Nous ne sommes pas seuls.  L’Afrique, l’Asie et les peuples libres et libérés de tous les coins du monde se trouveront toujours aux côtés de millions de congolais qui n’abandonneront la lutte que le jour où il n’y aura plus de colonisateurs et leurs mercenaires dans notre pays.  A mes enfants que je laisse, et que peut-être je ne reverrai plus, je veux qu’on dise que l’avenir du Congo est beau et qu’il attend d’eux, comme il attend de chaque Congolais, d’accomplir la tâche sacrée de la reconstruction de notre indépendance et de notre souveraineté, car sans dignité il n’y a pas de liberté, sans justice il n’y a pas de dignité, et sans indépendance il n’y a pas d’hommes libres.

Ni brutalités, ni sévices, ni tortures ne m’ont jamais amené à demander la grâce, car je préfère mourir la tête haute, la foi inébranlable et la confiance profonde dans la destinée de mon pays, plutôt que vivre dans la soumission et le mépris des principes sacrés.  L’histoire dira un jour son mot, mais ce ne sera pas l’histoire qu’on enseignera à Bruxelles, Washington, Paris ou aux Nations Unies, mais celle qu’on enseignera dans les pays affranchis du colonialisme et de ses fantoches.  L’Afrique écrira sa propre histoire et elle sera au nord et au sud du Sahara une histoire de gloire et de dignité.

Ne me pleure pas, ma compagne.  Moi je sais que mon pays, qui souffre tant, saura défendre son indépendance et sa liberté.

Vive le Congo !  Vive l’Afrique !

Patrice Lumumba

My beloved companion, I am writing these words not knowing whether they will reach you, when they will reach you, and whether I shall still be alive when you read them.  All through my struggle for the independence of my country, I have never doubted for a single instant the final triumph of the sacred cause to which my companions and I have devoted all our lives.  But what we wished for our country, its right to an honourable life, to unstained dignity, to independence without restrictions, was never desired by the Belgian imperialists and their Western allies, who found direct and indirect support, both deliberate and unintentional, amongst certain high officials of the United Nations, that organization in which we placed all our trust when we called on its assistance.

They have corrupted some of our compatriots and bribed others.  They have helped to distort the truth and bring our independence into dishonour.  How could I speak otherwise? 

Dead or alive, free or in prison by order of the imperialists, it is not myself who counts.  It is the Congo, it is our poor people for whom independence has been transformed into a cage from whose confines the outside world looks on us, sometimes with kindly sympathy, but at other times with joy and pleasure But my faith will remain unshakeable.  I know and I feel in my heart that sooner or later my people will rid themselves of all their enemies, both internal and external, and that they will rise as one man to say No to the degradation and shame of colonialism, and regain their dignity in the clear light of the sun.

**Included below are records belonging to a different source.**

(* ===== verification/Cache.v ===== *)
(** * The content cache ([actant-contracts/src/cache.rs])

    A bounded map from keys to values and a queue of its keys, the least recently
    used in front.  Every operation holds the mutex, so it is one step.  The
    specification is one list of entries in the order of their last use. *)

From S2P Require Import Prelude Str Json.
#[local] Open Scope string_scope.
#[local] Open Scope list_scope.

(** ** The code *)

Record CacheInner := mkCacheInner { values : gmap string string; lru : list string }.

Definition touch (key : string) (c : CacheInner) : CacheInner :=
  mkCacheInner (values c) (List.filter (fun k => negb (String.eqb k key)) (lru c) ++ [key]).

(** The loop pops a key a round, so it ends with the queue. *)
Fixpoint evict (max_entries : nat) (m : gmap string string) (queue : list string) : CacheInner :=
  if decide (max_entries <= size m)%nat then
    match queue with
    | key :: queue' => evict max_entries (delete key m) queue'
    | [] => mkCacheInner ∅ []
    end
  else mkCacheInner m queue.
Definition evict_until_room (max_entries : nat) (c : CacheInner) : CacheInner :=
  evict max_entries (values c) (lru c).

We are not alone.  Africa, Asia and the free liberated people from all corners of the world will always be found at the side of the millions of Congolese who will not abandon the struggle until the day when there are no longer any colonialists and their mercenaries in our country.  As to my children whom I leave and whom I may never see again, to be told that the future of the Congo is beautiful and that their country expects them, as it expects every Congolese, to fulfill the sacred task of rebuilding our independence, our sovereignty; for without justice there is no dignity and without independence there are no free men.

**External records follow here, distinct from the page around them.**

(* ===== verification/Embedders.v ===== *)
(** * Embedders ([actant-embedders])

    The hash embedder, the sparse BM25 encoder with its dot product, the identity
    reranker, the registry of providers and the check that two of them share a
    space.  The SHA-256 digest, [ln], Unicode and the remote service behind the
    OpenAI adapter are parameters. *)

From Stdlib Require Import SpecFloat.
From S2P Require Import Prelude Str Json Compat Retrieval.
#[local] Open Scope string_scope.
#[local] Open Scope list_scope.
#[local] Open Scope Z_scope.

(** ** Spaces ([space.rs]) *)

Inductive SpaceError := ProviderMismatch (lhs rhs : string).
Definition space_error_text `{DebugString} (e : SpaceError) : string :=
  let 'ProviderMismatch lhs rhs := e in
  "cross-space mismatch: lhs provider=" +:+ debug_string lhs +:+ " rhs provider=" +:+ debug_string rhs.
Definition cross_space_check (lhs rhs : string) : result SpaceError unit :=
  if String.eqb lhs rhs then Ok tt else Err (ProviderMismatch lhs rhs).

(** ** Sparse vectors ([sparse.rs]) *)

Record SparseVector := mkSparse { indices : list Z; values : list f32 }.
Definition nnz (v : SparseVector) : nat := List.length (indices v).

(** The two cursors of [dot]; an index without a value panics. *)
Fixpoint dot_loop (xs : list Z) (vs : list f32) : list Z -> list f32 -> f32 -> option f32 :=
  fix inner (ys : list Z) (ws : list f32) (acc : f32) : option f32 :=
    match xs, ys with
    | [], _ | _, [] => Some acc
    | i :: xs1, j :: ys1 =>
        match i ?= j with
        | Lt => dot_loop xs1 (tail vs) ys ws acc
        | Gt => inner ys1 (tail ws) acc
        | Eq =>
            match vs, ws with
            | v :: vs', w :: ws' => dot_loop xs1 vs' ys1 ws' (f32_add acc (f32_mul v w))
            | _, _ => None
            end
        end
    end.
Definition dot (a b : SparseVector) : option f32 :=
  dot_loop (indices a) (values a) (indices b) (values b) f32_zero.

(** ** BM25 *)

Record Bm25Encoder := mkBm25 {
  k1 : f32; bm_b : f32; df : gmap Z Z; n_docs : Z; avgdl : f32; total_tokens : Z; finalized : bool
}.
Definition new_bm25 : Bm25Encoder := mkBm25 (f32_ratio 3 2) (f32_ratio 3 4) ∅ 0 f32_zero 0 false.

(** FNV-1a, 32 bits. *)
Definition fnv_step (hash : Z) (x : Ascii.ascii) : Z := u32_wrapping_mul (Z.lxor hash (byte x)) 16777619.
Fixpoint fnv (hash : Z) (s : string) : Z :=
  match s with EmptyString => hash | String x s' => fnv (fnv_step hash x) s' end.
Definition token_id (tok : string) : Z := fnv 2166136261 tok.

(** [trim_matches] of what is not [is_alphanumeric()]. *)
Class TrimSymbols := trim_symbols : string -> string.

(** [+= 1] of a [u32], as a release build has it. *)
Definition bump (m : gmap Z Z) (id : Z) : gmap Z Z := <[id := (default 0 (m !! id) + 1) mod 2 ^ 32]> m.

Section bm25.
Context `{Unicode} `{TrimSymbols} `{Float32}.

Definition bm25_tokenize (text : string) : list string :=
  List.filter (fun s => negb (String.eqb s ""))
    (List.map (fun t => to_lowercase (trim_symbols t)) (split_whitespace text)).
Definition token_ids (text : string) : list Z := List.map token_id (bm25_tokenize text).

Definition index_document (text : string) (enc : Bm25Encoder) : Bm25Encoder :=
  let ids := token_ids text in
  mkBm25 (k1 enc) (bm_b enc) (fold_left bump (remove_dups ids) (df enc)) ((n_docs enc + 1) mod 2 ^ 32)
    (avgdl enc) ((total_tokens enc + Z.of_nat (List.length ids)) mod 2 ^ 64) false.

Definition finalize (enc : Bm25Encoder) : Bm25Encoder :=
  mkBm25 (k1 enc) (bm_b enc) (df enc) (n_docs enc)
    (if n_docs enc =? 0 then f32_zero else f32_div (f32_of_Z (total_tokens enc)) (f32_of_Z (n_docs enc)))
    (total_tokens enc) true.

Definition idf (enc : Bm25Encoder) (tok_id : Z) : f32 :=
  let df := f32_of_Z (default 0 (df enc !! tok_id)) in
  let n := f32_of_Z (n_docs enc) in
  let half := f32_ratio 1 2 in
  f32_ln (f32_add (f32_div (f32_add (f32_sub n df) half) (f32_add df half)) f32_one).

Definition term_weight (enc : Bm25Encoder) (dl avg : f32) (id count : Z) : f32 :=
  let f := f32_of_Z count in
  let denom := f32_add f (f32_mul (k1 enc)
    (f32_add (f32_sub f32_one (bm_b enc)) (f32_mul (bm_b enc) (f32_div dl avg)))) in
  let numer := f32_mul f (f32_add (k1 enc) f32_one) in
  if f32_ltb f32_zero denom then f32_mul (idf enc id) (f32_div numer denom) else f32_zero.

Definition term_frequencies (ids : list Z) : gmap Z Z := fold_left bump ids ∅.
Definition id_order (p q : Z * f32) : Prop := p.1 <= q.1.
#[export] Instance id_order_dec p q : Decision (id_order p q).
Proof. unfold id_order. apply _. Defined.
(** The pairs come out of a hash map and are sorted by their id. *)
Definition encode (enc : Bm25Encoder) (text : string) : SparseVector :=
  match token_ids text with
  | [] => mkSparse [] []
  | ids =>
      let dl := f32_of_Z (Z.of_nat (List.length ids)) in
      let avg := if f32_ltb f32_zero (avgdl enc) then avgdl enc else dl in
      let pairs := List.map (fun '(id, count) => (id, term_weight enc dl avg id count))
        (map_to_list (term_frequencies ids)) in
      let sorted := merge_sort id_order pairs in
      mkSparse (List.map fst sorted) (List.map snd sorted)
  end.
End bm25.

(** ** The providers *)

Record Embedder := mkEmbedder {
  em_provider : string; em_dimension : Z; embed : string -> result string Embedding
}.
Record SparseEncoder := mkSparseEncoder { se_provider : string; se_encode : string -> SparseVector }.
Record RerankResult := mkRerank { rr_idx : nat; rr_score : f32; rr_reason : string }.
Record Reranker := mkReranker { rk_provider : string; do_rerank : string -> list string -> list RerankResult }.

(** The 32 bytes of SHA-256. *)
Class Digest := digest : string -> list Z.
Class DigestLaws `{Digest} : Prop := {
  digest_length : forall s, List.length (digest s) = 32%nat;
  digest_bytes : forall s, Forall (fun x => 0 <= x < 256) (digest s);
}.

(** [b as f32 / 127.5 - 1.0]. *)
Definition bucket (x : Z) : f32 := f32_sub (f32_div (f32_of_Z x) (f32_ratio 255 2)) f32_one.
Definition HashEmbedder `{Digest} : Embedder :=
  mkEmbedder "hash" 32 (fun text => Ok (mkEmbedding "hash" "sha256-32d" (List.map bucket (digest text)))).

Definition bm25_provider `{Unicode} `{TrimSymbols} `{Float32} (enc : Bm25Encoder) : SparseEncoder :=
  mkSparseEncoder "bm25" (encode enc).

Definition identity_reason : string := "no-op identity reranker; install rerank-bge for semantic rerank.".
Definition IdentityReranker : Reranker :=
  mkReranker "identity" (fun _ docs => List.map (fun i => mkRerank i f32_one identity_reason) (seq 0 (List.length docs))).

(** The answer of the embeddings service: whether the status is a success, its
    text, the body, and the rows serde reads from it; or an error of the transport. *)
Record EmbedAnswer := mkEmbedAnswer {
  ea_success : bool; ea_status : string; ea_body : string; ea_rows : result string (list (list f32))
}.
Record OpenAiEmbedder := mkOpenAi { base_url : string; api_key : string; oa_model : string; dim : Z }.
Definition openai_embed (post : string -> string -> string -> string -> result string EmbedAnswer)
    (e : OpenAiEmbedder) (text : string) : result string Embedding :=
  resp ← post (base_url e +:+ "/v1/embeddings") (api_key e) (oa_model e) text;
  if negb (ea_success resp) then
    Err ("openai embeddings non-2xx: " +:+ ea_status resp +:+ " " +:+ ea_body resp)
  else
    rows ← ea_rows resp;
    match last rows with
    | Some row => Ok (mkEmbedding "openai" (oa_model e) row)
    | None => Err "openai response had no data rows"
    end.
Definition openai_provider (post : string -> string -> string -> string -> result string EmbedAnswer)
    (e : OpenAiEmbedder) : Embedder := mkEmbedder "openai" (dim e) (openai_embed post e).

(** ** The registry ([registry.rs]) *)

Record Registry := mkRegistry {
  embedders : gmap string Embedder; sparse : gmap string SparseEncoder; rerankers : gmap string Reranker
}.
Definition new_registry : Registry := mkRegistry ∅ ∅ ∅.
Definition register_embedder (name : string) (e : Embedder) (r : Registry) : Registry :=
  mkRegistry (<[name := e]> (embedders r)) (sparse r) (rerankers r).
Definition register_sparse (name : string) (e : SparseEncoder) (r : Registry) : Registry :=
  mkRegistry (embedders r) (<[name := e]> (sparse r)) (rerankers r).
Definition register_reranker (name : string) (e : Reranker) (r : Registry) : Registry :=
  mkRegistry (embedders r) (sparse r) (<[name := e]> (rerankers r)).
Definition with_defaults `{Digest} `{Unicode} `{TrimSymbols} `{Float32} : Registry :=
  register_reranker "identity" IdentityReranker
    (register_sparse "bm25" (bm25_provider new_bm25) (register_embedder "hash" HashEmbedder new_registry)).
Definition embedder (r : Registry) (name : string) : option Embedder := embedders r !! name.
Definition sparse_encoder (r : Registry) (name : string) : option SparseEncoder := sparse r !! name.
Definition reranker (r : Registry) (name : string) : option Reranker := rerankers r !! name.
(** Unordered. *)
Definition embedder_names (r : Registry) : gset string := dom (embedders r).

Inductive RegistryError := Unknown (name : string) | Space (e : SpaceError).
Definition registry_error_text `{DebugString} (e : RegistryError) : string :=
  match e with Unknown name => "unknown provider: " +:+ name | Space e => space_error_text e end.
Definition err_map {E F A} (f : E -> F) (r : result E A) : result F A :=
  match r with Ok a => Ok a | Err e => Err (f e) end.
Definition ok_or_unknown (r : Registry) (name : string) : result RegistryError Embedder :=
  match embedder r name with Some e => Ok e | None => Err (Unknown name) end.
Definition check_cross_space (r : Registry) (lhs rhs : string) : result RegistryError unit :=
  el ← ok_or_unknown r lhs;
  er ← ok_or_unknown r rhs;
  err_map Space (cross_space_check (em_provider el) (em_provider er)).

Neither brutality, nor cruelty nor torture will ever bring me to ask for mercy, for I prefer to die with my head unbowed, my faith unshakable and with profound trust in the destiny of my country, rather than live under subjection and disregarding sacred principles.  History will one day have its say, but it will not be the history that is taught in Brussels, Paris, Washington or in the United Nations, but the history which will be taught in the countries freed from imperialism and its puppets.  Africa will write its own history, and to the north and south of the Sahara, it will be a glorious and dignified history.

Do not weep for me, my dear wife.  I know that my country, which is suffering so much, will know how to defend its independence and its liberty.

Long live the Congo!  Long live Africa!

Patrice Lumumba

The Only Remain of Lumumba Finally Returned, 61 years after His Assassination

Patrice_Lumumba_official_portrait
Patrice Lumumba

In 2020, Patrice Lumumba’s Children asked the Belgian King Philip for their Father’s Remains in an open letter. Today, Lumumba‘s golden tooth has been returned to his family and country 61 years after his assassination. For the history, Patrice Lumumba was the prime minister of Congo in 1960, and was assassinated by a coalition led by Belgium, and the US in 1961. At the time of his assassination, it was decided that no trace would be left of his body; thus Belgian officer Gerard Soete and his team dug up and, with a saw dismembered the corpse of Lumumba and his comrades Joseph Okito and Maurice Mpolo, and dissolved them in sulfuric acid while the bones were ground and scattered. We know this from a documentary which aired in 2000 where Soete showed two teeth which he said had belonged to Lumumba. He had taken Lumumba’s teeth as souvenir.  In 2016, Ludo De Witte, author of the book “The assassination of Lumumba,” lodged a legal complaint against Soete’s daughter after she showed a gold tooth, which she said had belonged to Lumumba, during an interview with a newspaper. De Witte’s work has been essential in shattering the official Belgian government silence regarding the assassination of Lumumba.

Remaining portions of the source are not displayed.